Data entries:
== Segment start ==

(* ===== verification/Main.v ===== *)
(** * The composition root (cmd/crystal/main.go)

    [main] up to the start of the engine: open the WAL, build the state machine and
    the node, restore the snapshot, construct the engine.  The WAL and the snapshot
    are on one disk, the metadata on another, as everywhere in the development.
    Log output, the data directory's creation and the HTTP listener are outside. *)

From S2P Require Import Prelude Configuration Os Json FsUtil Types Encoding StateMachine RaftLog RaftLogFacts RaftLogDisk WorkingDisk RaftNode Snapshot RaftNodeFacts StateFile Config Replicator Engine EngineLoop EngineRun EngineBounds EngineReads Startup.

Definition main (c : Config) (disk meta : Os) (now draw : Z) : result (Loop fileStateStore) :=
  match NewRaftLog (WALPath c) disk with
  | (Err e, _) => Err ("Cannot open WAL at " +:+ WALPath c +:+ ": " +:+ e)%string
  | (Ok _, raftLog) =>
      let raftLog := SetCompactionThreshold (CompactionThreshold c) raftLog in
      let stateMachine := SetSessionTTL (cfg_SessionTTL c) NewMemoryStateMachine in
      match (NewRaftNode (NodeID c) (bootstrap c) (mkFileStateStore (MetadataPath c) meta) Follower now).1 with
      | Err e => Err ("Cannot initialize Raft node: " +:+ e)%string
      | Ok node =>
          match restoreFromSnapshot (SnapshotPath c) stateMachine raftLog node with
          | (Err e, _) => Err ("Snapshot restore failed: " +:+ e)%string
          | (Ok _, (stateMachine, raftLog, node)) =>
              Ok (start (NewWithTransport node raftLog stateMachine (SnapshotPath c) draw))
          end
      end
  end.

Definition settings (c : Config) : Settings :=
  mkSettings (WALPath c) (SnapshotPath c) (cfg_SessionTTL c) (CompactionThreshold c).

(** [main] is [startup], with its messages. *)
Lemma main_starts c disk meta now draw l :
  main c disk meta now draw = Ok l ↔
  (startup (settings c) (bootstrap c) (NodeID c) now draw disk (mkFileStateStore (MetadataPath c) meta)).1 = Ok l.
Proof.
  unfold main, startup. simpl. destruct (NewRaftLog (WALPath c) disk) as [[u|er] rl]; [|done].
  destruct (NewRaftNode _ _ _ _ _) as [[n|er] s]; [|done]. cbn [fst].
  by destruct (restoreFromSnapshot _ _ _ n) as [[[]|er] [[m rl'] n']].
Qed.

(** ** What a boot starts from *)

(** The machine [main] starts with. *)
Definition empty_machine (c : Config) : MemoryStateMachine :=
  SetSessionTTL (cfg_SessionTTL c) NewMemoryStateMachine.

(** What the crash theorems say the disks of a stopped server hold: a WAL of whole
    frames and at most a torn one, with consecutive indices from [first]; a
    snapshot or none; a metadata record or none. *)
Record bootable (c : Config) (fs mfs : Fs) (first : Z) (es : list LogEntry)
    (snap : option (SnapshotMeta * MemoryStateMachine)) (ps : option PersistentState) : Prop := {
  bt_wal : ∃ i nd t, wal_file fs (WALPath c) i nd ∧ i_data nd = frames es ++ t ∧ torn t;
  bt_entries : Forall storable es ∧ contiguous first es ∧ 0 < first ∧ first + Z.of_nat (length es) ≤ MaxInt64;
  bt_snapshot : visible fs (SnapshotPath c) = (λ s, snapshot_text s.1 s.2) <$> snap;
  bt_boundary :
    match snap with
    | None => first = 1
    | Some (meta, m) =>
        machine_ok m ∧ sm_sessionTTL (empty_machine c) = sm_sessionTTL m ∧
        0 ≤ LastIncludedIndex meta < MaxInt64 ∧ int64 (LastIncludedTerm meta)
    end;
  bt_meta : fs_wf mfs ∧ all_synced mfs ∧ visible mfs (MetadataPath c) = Marshal <$> ps ∧
    ∀ p, ps = Some p → json_ok p;
}.

(** ** Each part boots *)

Lemma NewRaftNode_boots id conf f now ps :
  Validate conf = None → working (fss_os f) →
  visible (os_fs (fss_os f)) (fss_path f) = Marshal <$> ps → (∀ p, ps = Some p → json_ok p) →
  ∃ n, (NewRaftNode id conf f Follower now).1 = Ok n ∧ rn_persistent n = loaded ps ∧
    rn_MatchIndex n = (λ _, 0) <$> Peers conf id.
Proof.
  intros Hv Hw Hvis Hok. unfold NewRaftNode. rewrite Hv. unfold loadPersistentState. simpl.
  unfold fileLoad, os_ReadFile. destruct Hw as [Hf Hd].
  rewrite (syscall_no_faults _ _ _ Hd Hf), Hvis. cbn [fst]. destruct ps as [p|]; cbn [fmap option_fmap option_map].
  - replace (Unmarshal (Marshal p)) with (Ok p : result PersistentState)
      by (symmetry; exact (Unmarshal_Marshal p (Hok p eq_refl))).
    eexists. by split.
  - cbn [with_os fst snd]. unfold fileSave, with_os. cbn [fss_os fss_path].
    edestruct (completes_wrap _ _ "persist raft metadata" _ (WriteFileAtomic_completes (fss_path f) (Marshal initial_state)))
      as ([] & os & He & _); [|exact I|].
    2:{ unfold initial_state in He. rewrite He. eexists. by split. }
    done.
Qed.

(** A node at index [k] of a bootstrap configuration, as the theorems about runs
    want it. *)
Lemma bootstrap_ready c (n : RaftNode fileStateStore) :
  rn_config n = bootstrap c → rn_nodeID n = NodeID c → simple n ∧ gm (Voters (rn_config n)) ≠ ∅.
Proof.
  intros Hc Hid. unfold simple. rewrite Hc, Hid. unfold bootstrap, NewConfiguration. rewrite copyMembers_id.
  simpl. split_and!; [done|done|by rewrite lookup_insert_eq|apply insert_non_empty].
Qed.

Lemma seeded_bounds k (n : RaftNode fileStateStore) id conf :
  0 ≤ k ≤ MaxInt64 → rn_LastApplied n = 0 → rn_CommitIndex n = 0 → gm (Voters (rn_config n)) ≠ ∅ →
  rn_MatchIndex n = (λ _, 0) <$> Peers conf id →
  node_bounds (SeedFromSnapshot k n) ∧
  rn_LastApplied (SeedFromSnapshot k n) = k ∧ rn_CommitIndex (SeedFromSnapshot k n) = k.
Proof.
  intros Hk Hla Hci Hv Hm. unfold SeedFromSnapshot, seedFromSnapshotLocked. rewrite Hla, Hci.
  assert (map_Forall (λ _ m, m ≤ MaxInt64) (rn_MatchIndex n)) as Hz.
  { rewrite Hm. intros p m Hp. rewrite lookup_fmap in Hp. destruct (_ !! p); [|done]. injection Hp as <-. lia. }
  destruct (Z.ltb_spec 0 k); (split_and!; [split|..]); simpl; try done; lia.
Qed.

Lemma opened_wal c fs mfs first es snap ps :
  bootable c fs mfs first es snap ps → SnapshotPath c ≠ WALPath c →
  ∃ rl, NewRaftLog (WALPath c) (calm fs) = (Ok tt, rl) ∧ rl_walOpen rl = true ∧ working (rl_disk rl) ∧
    rl_cache rl = es ∧ rl_firstIndex rl = from_option le_Index 1 (head es) ∧
    rl_nextIndex rl = from_option (λ e, le_Index e +! 1) 1 (last es) ∧ rl_lastIncludedIndex rl = 0 ∧
    visible (os_fs (rl_disk rl)) (SnapshotPath c) = (λ s, snapshot_text s.1 s.2) <$> snap.
Proof.
  intros [(i & nd & t & Hw & Hd & Ht) (Hes & _) Hsnap _ _] Hne.
  pose proof (NewRaftLog_frames _ _ _ _ _ _ Hw Hd Hes Ht) as Hn.
  destruct (NewRaftLog_calm _ _ _ _ _ _ _ Hw Hd Hes Ht eq_refl) as (fs' & Hdisk & Hsame).
  destruct (NewRaftLog (WALPath c) (calm fs)) as [r rl]. cbn [snd] in Hdisk.
  destruct Hn as (_ & -> & (Hopen & _) & Hc & _ & Hf & Hn & Hl & _).
  exists rl. split_and!; try done; rewrite Hdisk; [done|]. simpl. rewrite <-Hsnap. by apply Hsame.
Qed.

(** ** The boot *)

(** C36: a stopped server comes back.  On disks that hold what the crash theorems
    promise, whatever frame was torn and whatever the snapshot and the WAL overlap,
    [main] succeeds with nothing but a working disk, and the server it starts has
    the term and vote of its metadata, the machine of its snapshot, the applied
    index at the snapshot's boundary and the WAL's entries after it; its log and
    node satisfy everything the theorems about runs ask of a start. *)
Theorem main_recovers (c : Config) (fs mfs : Fs) (first : Z) (es : list LogEntry)
    (snap : option (SnapshotMeta * MemoryStateMachine)) (ps : option PersistentState) (now draw : Z) :
  bootable c fs mfs first es snap ps → Validate (bootstrap c) = None → DataDir c ≠ ""%string →
  ∃ l, main c (calm fs) (calm mfs) now draw = Ok l ∧
    let e := lp_engine l in
    let n := e_node e in
    rn_Role n = Follower ∧ rn_persistent n = loaded ps ∧ rn_nodeID n = NodeID c ∧
    node_durable n ∧ node_bounds n ∧ simple n ∧ log_wf (e_raftLog e) ∧
    rn_LastApplied n = rl_lastIncludedIndex (e_raftLog e) ∧ rn_CommitIndex n = rl_lastIncludedIndex (e_raftLog e) ∧
    match snap with
    | None => e_stateMachine e = empty_machine c ∧ rl_lastIncludedIndex (e_raftLog e) = 0 ∧ rl_cache (e_raftLog e) = es
    | Some (meta, m) =>
        e_stateMachine e = m ∧ rl_lastIncludedIndex (e_raftLog e) = LastIncludedIndex meta ∧
        rl_cache (e_raftLog e) =
          if decide (first ≤ LastIncludedIndex meta + 1) then drop (Z.to_nat (LastIncludedIndex meta + 1 - first)) es else []
    end.
Proof.
  intros Hboot Hvalid Hdir.
  assert (SnapshotPath c ≠ WALPath c) as Hne.
  { pose proof (data_files_apart_spec c Hdir) as Hnd. rewrite !NoDup_cons in Hnd.
    intros Heq. destruct Hnd as [Hnd _]. apply Hnd. rewrite <-Heq. set_solver. }
  destruct (opened_wal _ _ _ _ _ _ _ Hboot Hne) as (rl & Hnew & Hopen & Hw & Hc & Hf & Hn & Hl & Hvis).
  pose proof Hboot as [_ (Hst & Hcont & Hpos & Hmax) _ Hbd (Hmwf & Hmset & Hmvis & Hmok)].
  destruct (NewRaftNode_boots (NodeID c) (bootstrap c) (mkFileStateStore (MetadataPath c) (calm mfs)) now ps)
    as (n & Hnode & Hps & Hmatch); [done..|].
  destruct (NewRaftNode (NodeID c) (bootstrap c) (mkFileStateStore (MetadataPath c) (calm mfs)) Follower now)
    as [rn s'] eqn:Hrn. simpl in Hnode. subst rn. pose proof Hrn as Hrn0.
  apply NewRaftNode_inv in Hrn as (_ & Hid & Hconf & Hrole & Hvotes & Hci & Hla & _ & Hdur & _); [|done..].
  unfold main. rewrite Hnew, Hrn0. cbn [fst].
  destruct (SetCompactionThreshold_same (CompactionThreshold c) rl) as (Hc' & Ho' & Hd' & Hn' & Hf' & Hl').
  rewrite Hc in Hc'. rewrite Hopen in Ho'. rewrite Hn in Hn'. rewrite Hf in Hf'. rewrite Hl in Hl'.
  rewrite <-Hd' in Hw, Hvis. set (rl1 := SetCompactionThreshold (CompactionThreshold c) rl) in *. clearbody rl1.
  destruct (bootstrap_ready c n Hconf Hid) as [Hsimple Hvoters]. fold (empty_machine c).
  destruct snap as [[meta m]|].
  - destruct Hbd as (Hok & Httl & Hi & Ht).
    destruct (restore_completes (SnapshotPath c) (empty_machine c) m rl1 n meta) as (rl2 & os2 & Hr & _);
      [done..|unfold int64; lia|done|].
    rewrite Hr. eexists. split; [done|]. cbv zeta. simpl.
    destruct (seeded_bounds (LastIncludedIndex meta) n _ _ ltac:(lia) Hla Hci Hvoters Hmatch) as (Hnb & Happ & Hcom).
    eapply (restoreFromSnapshot_spec _ _ m _ _ _ _ _ first meta) in Hr as (-> & Hwf & Hli & _ & _ & Hcache);
      rewrite ?Hc'; try done; [|unfold cache_len; by rewrite Hc'].
    rewrite Hli. split_and!; try done; [destruct Hnb; by split|by rewrite Hcache, Hc'].
  - destruct (restore_nothing (SnapshotPath c) (empty_machine c) rl1 n Hw Hvis) as [os Hr]. rewrite Hr.
    eexists. split; [done|]. cbv zeta. simpl. subst first.
    assert (log_wf rl1) as Hwf by by apply (recovered_wf rl1 es).
    rewrite Hla, Hci, Hl'. split_and!; try done; [|by apply (logical_wf rl1)].
    split; simpl; rewrite ?Hla, ?Hci, ?Hmatch; try done.
    intros p k Hp. rewrite lookup_fmap in Hp. destruct (_ !! p); [|done]. injection Hp as <-. lia.
Qed.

== Segment end ==

[TASK OBJECTIVE] With the first line being the one containing "(** * The composition" and the last line the one containing "From S2P Require", transcribe exactly the lines above that fall in that range.

[SOLUTION FOR THIS EXERCISE]
(** * The composition root (cmd/crystal/main.go)

    [main] up to the start of the engine: open the WAL, build the state machine and
    the node, restore the snapshot, construct the engine.  The WAL and the snapshot
    are on one disk, the metadata on another, as everywhere in the development.
    Log output, the data directory's creation and the HTTP listener are outside. *)

From S2P Require Import Prelude Configuration Os Json FsUtil Types Encoding StateMachine RaftLog RaftLogFacts RaftLogDisk WorkingDisk RaftNode Snapshot RaftNodeFacts StateFile Config Replicator Engine EngineLoop EngineRun EngineBounds EngineReads Startup.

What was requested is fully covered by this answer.